Each Google product has a service level agreement (SLA) that dictates how much downtime the product can have in a given month or year. Take 99.9% uptime, for example: That allows for 43 minutes of downtime per month, or about 8 hours and 40 minutes per year. That 8 hours and 40 minutes is what Treynor refers to as an “error budget.”
If the product adheres to the SLA’s uptime promise, then the product team is allowed to launch new features. If the product is outside of its SLA, then no new features are allowed to be rolled out until the reliability improves.
Google product managers don’t have to be perfect – they just have to be better than their SLA guarantee. So each product team at Google has a “budget” of errors it can make. Basically, they just can’t make more mistakes than what the SLA allows for.
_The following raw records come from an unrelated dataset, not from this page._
Lemma mapLoop_nil_ext mt entries response :
  Forall (fun p => renderValue (snd p) None = renderValue' (snd p) None) entries ->
  mapLoop renderValue mt entries None response =
  mapLoop renderValue' mt entries None response.
Proof.
  intros F. revert response.
  induction F as [|[k v] rest E F IH]; intros response.
  - reflexivity.
  - rewrite !mapLoop_cons_nil_options. cbn [snd] in E. rewrite E.
    destruct (key_is_string mt); [|reflexivity].
    apply bindM_ext; intros r. apply bindM_ext; intros r'. apply IH.
Qed.
End LoopsUnderNilOptions.

Lemma CreateResponse_options_constructor data o c :
  CreateResponse data [ArgOptions o; ArgConstructor c]
  = errorShortCircuit (createResponse data false o c) data.
Proof. reflexivity. Qed.

Lemma CreateResponse_no_options data :
  CreateResponse data [] = errorShortCircuit (createResponse data false None None) data.
Proof. reflexivity. Qed.

Lemma switch_constructor_free tn ms body :
  match body with
  | KStruct fields => Forall (fun p => constructorFree (snd p)) fields
  | KSlice elems => Forall constructorFree elems
  | KMap _ entries => Forall (fun p => constructorFree (snd p)) entries
  | _ => True
  end ->
  switchConstructorFree (Val tn ms body).
Proof.
  intros B rd isSub c c'.
  destruct body as [b|z|str|fields|elems|mt entries|target|]; try reflexivity.
  - cbn [kindSwitch]. unfold createStructResponse, structBody.
    apply bindM_ext; intros [n|]; [reflexivity|].
    rewrite (structLoop_nil_ext _ (fun v => CreateResponse v [ArgOptions None; ArgConstructor c'])
               _ (fun v o' => createResponseValue v o' c')); [reflexivity|].
    eapply List.Forall_impl; [|exact B]. intros [ft fv] G. cbn [snd] in *. split.
    + rewrite !CreateResponse_options_constructor. now rewrite (G false c c').
    + unfold createResponseValue. now rewrite (G true c c').
  - cbn [kindSwitch]. unfold createSliceResponse, sliceBody.
    rewrite (sliceLoop_nil_ext _ (fun v o' => createResponseValue v o' c')); [reflexivity|].
    eapply List.Forall_impl; [|exact B]. intros e G.
    unfold createResponseValue. now rewrite (G true c c').
  - cbn [kindSwitch]. unfold createMapResponse, mapBody.
    rewrite (mapLoop_nil_ext _ (fun v o' => createResponseValue v o' c')); [reflexivity|].
    eapply List.Forall_impl; [|exact B]. intros [k v] G. cbn [snd] in *.
    unfold createResponseValue. now rewrite (G true c c').
Qed.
Treynor explains that in a traditional site reliability model there is a fundamental disconnect between site reliability engineers (SREs) and the product managers. Product managers want to keep adding services to their offerings, but the SREs don’t like changes because that opens the door to more potential problems. This “error budget” model addresses that issue, though, by uniting the priorities of the SREs and product teams.
By putting the onus on the product developers to architect reliable systems, it’s a win-win for everyone. SREs get to have reliable systems, developers get to add features and users don’t experience downtime (hopefully). Having a system of error budgets – instead of mandating 100% uptime – gives developers and engineers some leeway, while more closely aligning the priorities of developers and site reliability workers.